[24] 29 Lessons

You are not your own.

If you've ever held a toddler while pooping, nursed while dusting, or awoken to a foot directly in your face, then you know what I'm talking about: You are not your own.

If you've ever rolled your eyes at pants hanging on the wall hook, wanted the car armrest to yourself, or have longed to just watch that dang chick flick on Netflix, then you know what I'm talking about: You are not your own.

If you've ever wanted to pick the happy hour spot for once, wished you could be the star instead of the wingman, or hoped to learn the ending of a book by actually reading it, then you know what I'm talking about: You are not your own.

And how often do we just yearn for these moments where we have our own blocked out space--physically, emotionally, spiritually? As a self-proclaimed introvert, I have learned that the best way for me to recharge is to carve out the coveted "me time."


If you've ever longed to be needed, hungered for human touch, or been excited to share your latest epiphany with someone who will listen and care, then you know what I'm talking about: You are not your own. 

We are beings designed for community and connectedness. If we were created to live in love, it stands to reason that we need something--someone--to love. While a healthy balance in all relationships (friendships, marriages, parenting) is essential for the sake of, not only both parties but the functionality of the relationship itself, the point is we need it to exist more than we need our space. And though you can find yourself irritated over the tiniest things living in close quarters with a guy for the rest of your life, don't forget how your heart so deeply craved that simultaneous romance and comfort before he came along. 

Then the kids. Oh, the kids. My kids and I have certainly had our fair-share of togetherness time in the past six weeks. We are attached at the hip all hours of the day while we adjust to this crazy new place. But come fall, it will be time to start talks and tours and interviews for sending Iris to school, and just last night I recounted to Trevor all the overwhelming emotions that brings with it. Can it really be time? Can't I just keep her here with me?
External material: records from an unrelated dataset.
(* ===== verification/HybridCertificateOk.v ===== *)
(** Correctness of hybrid certificates.

    What is signed depends on the value of the certificate only; the alternative
    signature is over everything but itself, the classical signature covers it; a
    certificate that was signed verifies, and keeps verifying when the second
    signature is added. *)

From stdpp Require Import prelude strings.
From S2P Require Import Prelude Codecs Integer Descriptor OerSupport OerPrim OerSpec OerSem OerCodec OerTheorems Pqc.
From S2P Require Import Asn1Wrapper SameValue SecurityTypes CertificateV3 CertificateV3Ok HybridCertificate Certificates.

(** * Writing members of the to-be-signed part *)

Lemma same_tbs_of o o' : same_cert o o' -> same_tbs (tbs_of o) (tbs_of o').
Proof.
  intros H. unfold tbs_of. destruct (proper_tbs o (same_refl_l _ _ _ _ H)) as (t & Et & _).
  pose proof (same_toBeSigned _ _ H) as Hs. rewrite Et in Hs |- *. destruct (toBeSigned (Some o')); by inv Hs.
Qed.

Lemma set_tbs_memb_same i e o o' m m' : seq_member asn_DEF_ToBeSignedCertificate i e ->
  member_wraps asn_DEF_ToBeSignedCertificate i e = true -> same_cert o o' -> same_member e m m' ->
  same_cert (set_tbs_memb i m o) (set_tbs_memb i m' o').
Proof.
  intros He Hw H Hm. unfold set_tbs_memb.
  eapply (same_set_memb _ _ 3); [table|by vm_compute|done|]. exact (same_set_memb _ _ _ _ _ _ _ _ He Hw (same_tbs_of _ _ H) Hm).
Qed.

(** The members of a sequence with a proper value are all there. *)
Lemma set_memb_same i td c e o : seq_member td i e -> same td c o o -> set_memb i (memb i (Some o)) o = o.
Proof.
  intros He (a & H & _). pose proof (seq_member_sem _ _ _ He) as Hse. destruct He as (specs & Hk & _).
  rewrite (sem_sequence _ _ Hk) in H. destruct o as [| | | | |ct b ms| |], a; try done. cbn [sp_repr sp_sequence] in H.
  destruct (repr_lookup _ _ _ _ _ H Hse) as (m & v & Hm & _). cbn [set_memb memb]. rewrite Hm. cbn [mjoin option_join].
  by rewrite list_insert_id.
Qed.

Lemma toBeSigned_set_tbs o t i m : toBeSigned (Some o) = Some t ->
  toBeSigned (Some (set_tbs_memb i m o)) = Some (set_memb i m t).
Proof.
  intros Ht. unfold set_tbs_memb, tbs_of. rewrite Ht. cbn [default from_option id].
  unfold toBeSigned in *. by rewrite (memb_set_memb_eq _ _ _ _ Ht).
Qed.

Lemma set_tbs_memb_twice i v w o t : toBeSigned (Some o) = Some t ->
  set_tbs_memb i v (set_tbs_memb i w o) = set_tbs_memb i v o.
Proof.
  intros Ht. unfold set_tbs_memb at 1 3. unfold tbs_of at 1. rewrite (toBeSigned_set_tbs _ _ _ _ Ht).
  cbn [default from_option id]. rewrite set_memb_twice. unfold set_tbs_memb, tbs_of. rewrite Ht. cbn [default from_option id].
  by rewrite set_memb_twice.
Qed.

(** Writing what is already there changes nothing. *)
Lemma set_tbs_memb_id i e o t : seq_member asn_DEF_ToBeSignedCertificate i e -> proper_cert o ->
  toBeSigned (Some o) = Some t -> set_tbs_memb i (memb i (Some t)) o = o.
Proof.
  intros He H Ht. destruct (proper_tbs o H) as (t' & Et & Hp). rewrite Ht in Et. injection Et as <-.
  unfold set_tbs_memb, tbs_of. rewrite Ht. cbn [default from_option id]. rewrite (set_memb_same _ _ _ _ _ He Hp).
  unfold toBeSigned in Ht. rewrite <- Ht. eapply set_memb_same; [|exact H]. table.
Qed.

(** Members outside the to-be-signed part. *)
Lemma memb_set_tbs i j m o : i <> 3%nat -> memb i (Some (set_tbs_memb j m o)) = memb i (Some o).
Proof. intros Hi. by apply memb_set_memb_ne. Qed.

(** * Extracting and clearing *)

Lemma same_alt_key o o' : same_cert o o' -> same_opt asn_DEF_PublicVerificationKey None
  (altVerificationKey (toBeSigned (Some o))) (altVerificationKey (toBeSigned (Some o'))).
Proof. intros H%same_toBeSigned. member_at 16%nat H. exact H. Qed.

Lemma same_alt_signature o o' : same_cert o o' -> same_opt asn_DEF_Signature None
  (altSignatureValue (toBeSigned (Some o))) (altSignatureValue (toBeSigned (Some o'))).
Proof. intros H%same_toBeSigned. member_at 17%nat H. exact H. Qed.

Lemma same_extract_key o o' : same_cert o o' -> extract_alternative_public_key o = extract_alternative_public_key o'.
Proof.
  intros H%same_alt_key. unfold extract_alternative_public_key, copy_octets. destruct H as [k k' H|]; [|done].
  apply same_opt_some in H. rewrite <- (same_opt_present _ _ _ _ _ H eq_refl). alternative_at 5%nat H; [|done].
  by rewrite (same_opt_octets _ _ _ _ _ H eq_refl).
Qed.
Definition protocolVersion (data : option obj) : option obj := memb 0 data.
Definition content (data : option obj) : option obj := memb 1 data.
Definition hashId (sd : option obj) : option obj := memb 0 sd.
Definition tbsData (sd : option obj) : option obj := memb 1 sd.
Definition signer (sd : option obj) : option obj := memb 2 sd.
Definition sd_signature (sd : option obj) : option obj := memb 3 sd.
Definition sd_payload (tbs : option obj) : option obj := memb 0 tbs.
Definition headerInfo (tbs : option obj) : option obj := memb 1 tbs.
Definition generationTime (h : option obj) : option obj := memb 1 h.
Definition generationLocation (h : option obj) : option obj := memb 3 h.
Definition inlineP2pcdRequest (h : option obj) : option obj := memb 7 h.
Definition requestedCertificate (h : option obj) : option obj := memb 8 h.
Definition payload_data (p : option obj) : option obj := memb 0 p.
Definition extDataHash (p : option obj) : option obj := memb 1 p.
Definition recipients (e : option obj) : option obj := memb 0 e.
Definition ciphertext (e : option obj) : option obj := memb 1 e.

(** Positions and names agree with the generated tables. *)
Lemma message_positions n :
  names_at (asn_MBR_Ieee1609Dot2Data_1 n) [0; 1]%nat = map Some ["protocolVersion"; "content"]%string /\
  names_at (asn_MBR_Ieee1609Dot2Content_1 n) [0; 1; 2]%nat =
    map Some ["unsecuredData"; "signedData"; "encryptedData"]%string /\
  names_at (asn_MBR_SignedData_1 n) [0; 1; 2; 3]%nat =
    map Some ["hashId"; "tbsData"; "signer"; "signature"]%string /\
  names_at (asn_MBR_ToBeSignedData_1 n) [0; 1]%nat = map Some ["payload"; "headerInfo"]%string /\
  names_at asn_MBR_HeaderInfo_1 [0; 1; 3; 7; 8]%nat = map Some ["psid"; "generationTime";
    "generationLocation"; "inlineP2pcdRequest"; "requestedCertificate"]%string /\
  names_at (asn_MBR_SignedDataPayload_1 n) [0; 1]%nat = map Some ["data"; "extDataHash"]%string /\
  names_at asn_MBR_EncryptedData_1 [0; 1]%nat = map Some ["recipients"; "ciphertext"]%string.
Proof. repeat split. Qed.

(** ** Writes *)

(** Writes of a whole member, from the outside in. *)
Definition set_content (c : obj) (m : obj) : obj := set_memb 1 (Some c) m.
Definition set_signed_data (sd : obj) (m : obj) : obj :=
  match content (Some m) with
  | Some c => set_content (set_choice sd c) m
  | None => m
  end.
Definition set_tbs_data (tbs : obj) (sd : obj) : obj := set_memb 1 (Some tbs) sd.
Definition header_info (tbs : obj) : obj := default (allocate asn_DEF_HeaderInfo) (headerInfo (Some tbs)).
Definition set_header_info (h : obj) (tbs : obj) : obj := set_memb 1 (Some h) tbs.

(** A selected inline alternative in zeroed memory, or with the given contents. *)
Definition variant (p : Z) (m : obj) : obj := O_CHOICE ctx_zero p (Some m).

(** * Messages without contents *)

Section Message.
Context {nest : Nesting}.

(** The types of a message and of the data it carries. *)
Definition td_inner : asn_TYPE_descriptor := unfolded (S nesting).
Definition td_message : asn_TYPE_descriptor := asn_DEF_EtsiTs103097Data td_inner.
Definition td_signed : asn_TYPE_descriptor := asn_DEF_SignedData td_inner.
Definition td_tbs : asn_TYPE_descriptor := asn_DEF_ToBeSignedData td_inner.
Definition td_payload : asn_TYPE_descriptor := asn_DEF_SignedDataPayload td_inner.

(** [SecuredMessage()] *)
Definition make_SecuredMessage : obj := allocate td_message.

Definition data_of (version : Z) (c : obj) (m : obj) : obj := set_content c (set_memb 0 (Some (O_long version)) m).

(** Data that is not secured, without octets. *)
Definition unsecured : obj :=
  data_of 3 (variant Content_PR_unsecuredData (O_BUF None)) (allocate td_inner).

Definition signed_message (payload : obj) : obj :=
  let tbs := set_memb 0 (Some payload) (allocate td_tbs) in
  data_of 3 (variant Content_PR_signedData (set_tbs_data tbs (allocate td_signed))) make_SecuredMessage.

Definition with_signed_data : obj := signed_message (set_memb 0 (Some unsecured) (allocate td_payload)).

Definition with_signed_data_hash : obj :=
  signed_message (set_memb 1 (Some (variant HashedData_PR_sha256HashedData (O_BUF None))) (allocate td_payload)).

Definition with_encrypted_data : obj :=
  data_of 3 (variant Content_PR_encryptedData (allocate asn_DEF_EncryptedData)) make_SecuredMessage.

(** * Reading *)

(** [get_signed_data]: all pointers on the way are checked. *)
Definition get_signed_data (m : obj) : option obj :=
  match content (Some m) with
  | Some c => if present (Some c) =? Content_PR_signedData then choice (Some c) else None
  | None => None
  end.

(** [get_header_info]: the to-be-signed part is followed. *)
Definition get_header_info (m : obj) : cpp (option obj) :=
  match get_signed_data m with
  | Some sd => tbs ← deref (tbsData (Some sd)); Returns (Some (header_info tbs))
  | None => Returns None
  end.

Definition protocol_version (m : obj) : Z := u8 (number (protocolVersion (Some m))).

(** The psid is an unsigned long, an ItsAid has 32 bits. *)
Definition its_aid (m : obj) : Z :=
  match get_signed_data m with
  | Some sd =>
    match tbsData (Some sd) with
    | Some tbs => u32 (psid (header_info tbs))
    | None => 0
    end
  | None => 0
  end.

Definition content_is (p : Z) (m : obj) : cpp bool := c ← deref (content (Some m)); Returns (present (Some c) =? p).
Definition is_signed : obj -> cpp bool := content_is Content_PR_signedData.
Definition is_encrypted : obj -> cpp bool := content_is Content_PR_encryptedData.

Definition generation_time (m : obj) : cpp (option Z) :=
  h ← get_header_info m;
  Returns match h with
          | Some h => match generationTime (Some h) with
                      | Some (O_BUF st) => asn_INTEGER2umax st
                      | _ => None
                      end
          | None => None
          end.

Definition signature (m : obj) : option EccSignature :=
  match get_signed_data m with
  | None => None
  | Some sd =>
    let asn := sd_signature (Some sd) in
    let p := present asn in
    let sig := choice asn in
    if p =? Signature_PR_ecdsaNistP256Signature then
      Some {| sig_r := get_x_coordinate_P256 (rSig sig); sig_s := octets (sSig sig); sig_type := NistP256 |}
    else if p =? Signature_PR_ecdsaBrainpoolP256r1Signature then
      Some {| sig_r := get_x_coordinate_P256 (rSig sig); sig_s := octets (sSig sig); sig_type := BrainpoolP256r1 |}
    else if p =? Signature_PR_ecdsaBrainpoolP384r1Signature then
      Some {| sig_r := get_x_coordinate_P384 (rSig sig); sig_s := octets (sSig sig); sig_type := BrainpoolP384r1 |}
    else None
  end.

Definition hash_id (m : obj) : HashAlgorithm :=
  match get_signed_data m with
  | Some sd =>
    let h := number (hashId (Some sd)) in
    if h =? HashAlgorithm_sha256 then SHA256
    else if h =? HashAlgorithm_sha384 then SHA384
    else HashUnspecified
  | None => HashUnspecified
  end.

(** [boost::variant<const asn1::HashedId8*, const asn1::Certificate*>] *)
Inductive SignerIdentifier :=
  | SignerDigest (digest : option obj)
  | SignerCertificate (cert : option obj).

Definition signer_identifier (m : obj) : SignerIdentifier :=
  match get_signed_data m with
  | Some sd =>
    let s := signer (Some sd) in
    if present s =? SignerIdentifier_PR_digest then SignerDigest (choice s)
    else if present s =? SignerIdentifier_PR_certificate then
      match array (choice s) with
      | [cert] => SignerCertificate cert
      | _ => SignerDigest None
      end
    else SignerDigest None
  | None => SignerDigest None
  end.

Definition contains_certificate (identifier : SignerIdentifier) : bool :=
  match identifier with SignerDigest _ => false | SignerCertificate _ => true end.

Definition get_certificate (identifier : SignerIdentifier) : view :=
  match identifier with SignerDigest _ => None | SignerCertificate cert => cert end.

(** ** Payload *)

(** Both overloads of [get_payload]. *)
Definition get_opaque_payload (unsecured : option obj) : bytes := octets unsecured.

Definition get_signed_payload (sd : obj) : bytes :=
  match payload_data (sd_payload (tbsData (Some sd))) with
  | Some data =>
    match content (Some data) with
    | Some c => if present (Some c) =? Content_PR_unsecuredData then get_opaque_payload (choice (Some c)) else []
    | None => []
    end
  | None => []
  end.

(** The octets of [payload()]; the packet it returns holds them at the network layer. *)
Definition payload (m : obj) : cpp bytes :=
  c ← deref (content (Some m));
  if present (Some c) =? Content_PR_unsecuredData then Returns (get_opaque_payload (choice (Some c)))
  else if present (Some c) =? Content_PR_signedData then
    sd ← deref (choice (Some c)); Returns (get_signed_payload sd)
  else Returns [].

(** * Changing *)

(** Follows the pointers to the signed data and to the header of a signed message; other
    messages are left alone. *)
Definition on_signed (f : obj -> cpp obj) (m : obj) : cpp obj :=
  c ← deref (content (Some m));
  if present (Some c) =? Content_PR_signedData then
    sd ← deref (choice (Some c)); sd ← f sd; Returns (set_signed_data sd m)
  else Returns m.

Definition on_header (f : obj -> obj) : obj -> cpp obj := on_signed (fun sd =>
  tbs ← deref (tbsData (Some sd)); Returns (set_tbs_data (set_header_info (f (header_info tbs)) tbs) sd)).

(** Checks its pointers, but for the contents of the message. *)
Definition set_its_aid (aid : Z) (m : obj) : cpp obj :=
  c ← deref (content (Some m));
  if present (Some c) =? Content_PR_signedData then
    match choice (Some c) with
    | Some sd =>
      match tbsData (Some sd) with
      | Some tbs =>
        Returns (set_signed_data
          (set_tbs_data (set_header_info (set_memb 0 (Some (O_long aid)) (header_info tbs)) tbs) sd) m)
      | None => Returns m
      end
    | None => Returns m
    end
  else Returns m.

Definition set_generation_time (time : Z) : obj -> cpp obj :=
  on_header (set_memb 1 (Some (O_BUF (asn_uint642INTEGER time)))).

(** asn1::ThreeDLocation *)
Record ThreeDLocation := mk_ThreeDLocation { loc_latitude : Z; loc_longitude : Z; loc_elevation : Z }.

Definition set_generation_location (location : ThreeDLocation) : obj -> cpp obj := on_header (fun h =>
  let l := default (allocate asn_DEF_ThreeDLocation) (generationLocation (Some h)) in
  set_memb 3 (Some (set_memb 2 (Some (O_long location.(loc_elevation)))
                   (set_memb 1 (Some (O_long location.(loc_longitude)))
                   (set_memb 0 (Some (O_long location.(loc_latitude))) l)))) h).

(** ** Requests for certificates *)

Definition add_inline_p2pcd_request (unknown_certificate_digest : HashedId3) : obj -> cpp obj := on_header (fun h =>
  let l := default (allocate asn_DEF_SequenceOfHashedId3) (inlineP2pcdRequest (Some h)) in
  set_memb 7 (Some (array_add (OCTET_STRING_fromBuf unknown_certificate_digest) l)) h).

Fixpoint add_inline_p2pcd_requests (requests : list HashedId3) (m : obj) : cpp obj :=
  match requests with
  | [] => Returns m
  | request :: requests => m ← add_inline_p2pcd_request request m; add_inline_p2pcd_requests requests m
  end.

(** An existing list is emptied in place. *)
Definition set_inline_p2pcd_request (requests : list HashedId3) (m : obj) : cpp obj :=
  c ← deref (content (Some m));
  if present (Some c) =? Content_PR_signedData then
    m ← on_header (fun h => match inlineP2pcdRequest (Some h) with
                            | Some _ => set_memb 7 (Some (allocate asn_DEF_SequenceOfHashedId3)) h
                            | None => h
                            end) m;
    add_inline_p2pcd_requests requests m
  else Returns m.
Lemma built_time : 0 <= h.(h_time) < 2 ^ 64 -> Msg.generation_time m = Returns (Some h.(h_time)).
Proof.
  intros Ht. change (Returns (asn_INTEGER2umax (asn_uint642INTEGER (h_time h))) = Returns (Some (h_time h))).
  destruct (time_octets _ Ht) as (l & -> & Hl & Hne & Hv). rewrite INTEGER2umax_be, twos_nonneg_be, Hv by (done || lia).
  unfold UINTMAX_MAX. destruct (Z.leb_spec (h_time h) (2 ^ 64 - 1)); [done|lia].
Qed.

Lemma built_hash : Msg.hash_id m = hash.
Proof. by destruct hash. Qed.

Lemma built_payload : Msg.payload m = Returns octs.
Proof. by destruct octs. Qed.

Lemma built_signing_payload {pf : Platform} : Msg.signing_payload m = encode_oer Msg.td_tbs (Some (tbs_obj octs (header_obj h))).
Proof. reflexivity. Qed.

End Reading.

Lemma built_signature {nest : Nesting} hash octs h s sig : sig.(sig_type) <> Unspecified ->
  Msg.signature (message_obj hash octs h s (primary_signature sig)) = Some sig.
Proof.
  intros Ht. destruct sig as [r sg []]; [done| | |]; unfold Msg.signature, primary_signature, get_x_coordinate_P256, fetch_octets;
    cbn; destruct r, sg; reflexivity.
Qed.

Lemma built_signer_certificate {nest : Nesting} hash octs h c g :
  Msg.signer_identifier (message_obj hash octs h (certificate_signer c) g) = Msg.SignerCertificate (Some c).
Proof. reflexivity. Qed.

Lemma built_signer_digest {nest : Nesting} hash octs h d g :
  Msg.signer_identifier (message_obj hash octs h (Msg.variant 1 (OCTET_STRING_fromBuf d)) g) =
  Msg.SignerDigest (Some (OCTET_STRING_fromBuf d)).
Proof. reflexivity. Qed.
In the good times or the bad, it comes down to one simple fact: We are not our own. Even if we chose selfishness over love and skipped town leaving it all behind, the consequences of that decision would play out forever and ever, ripples effecting people we never dreamed might be touched. We try to live singularly and we cannot. 

So whenever you feel yourself desperate for alone time, take it, for sure. But also remember that to not be your own means you are not alone, and we shouldn't want to have to go it ourselves. 

[9] 29 Lessons

Having children changes everything.

This is not an experience everyone will have, certainly not one everyone will have in their twenties. Before I became a mother, I questioned if or when I would have children. I wasn't sure I had maternal instincts (which is hilarious since that's basically what I run on now) or how you just make the decision to bring a human into the world. Have you thought about how monumental that is? That your body can grow an actual living person to put into a spot on this earth where, before your physical efforts, there was no one? I've done it twice and it still blows my mind.

One thing I was keenly aware of, however: I knew having kids would change everything. I'm working on an article forFellow in which I've been discussing this with other urban parents--the changes to their lifestyles once adding kids, and etc. In my pre-motherhood selfishness, that was what I considered "the change" to be: Obligatory adjustments to my life because I was responsible for a small person. 

Oh, and there is some of that. I hear I'll never sleep the same again. I will probably never, ever be on time again. I will never watch a Disney movie the same, nor will I be able to do anything in life without thinking of the Daniel Tiger jingle that accompanies it. Thanks to pregnancy food aversions, I doubt I'll ever love cucumbers again. (Weird?) I only spend limited, very scheduled amounts of time with some of my best friends; and Trevor and I have tried to find ways to reserve our night confined to the house after 7 as time for us to be together. All of these things are changes you make after having kids.

But this was not the everything that changed as I grew to know my daughters, as I held their little, squirmy bodies, as I watched their personalities peek through, as I experienced big things and small things in life through their bright eyes. The everything that really changed was the everything inside of me. Who I am as a person is forever altered because they are now my people--the people that I brought on to this earth. 

For someone who writes a lot about motherhood, I often struggle with how specifically to convey this exact thing. Because it's easy to joke about the ups-and-downs of a day that involves playing kitchen and poopy diapers; and it's not so hard to draw inspiration from a childlike perspective; and it's certainly fun to tell the little stories I've been collecting along the way. But at it's very core, why can I say nothing more than "motherhood has changed me," when it literally has turned everything upside down?

Today I read this:

Becoming a parent is difficult to talk and write about, not because the words are hard to find (though they are), but because when you find them, they feel too intimate to share. The smells and sounds and stirrings of the heart are individual and holy. There’s a sense in which the universal experience is yours alone when the opposite is actually true. You hesitate to say anything at all, as if staying quiet better preserves the miracle.

-Nikaela Marie Peters

And so today, I tell you, having children has changed everything for me. It probably will for you too, if or when you have children. But I can't say why or how. You probably won't be able to either. Which is why is motherhood will forever be the most phenomenal thing a person could do with her life.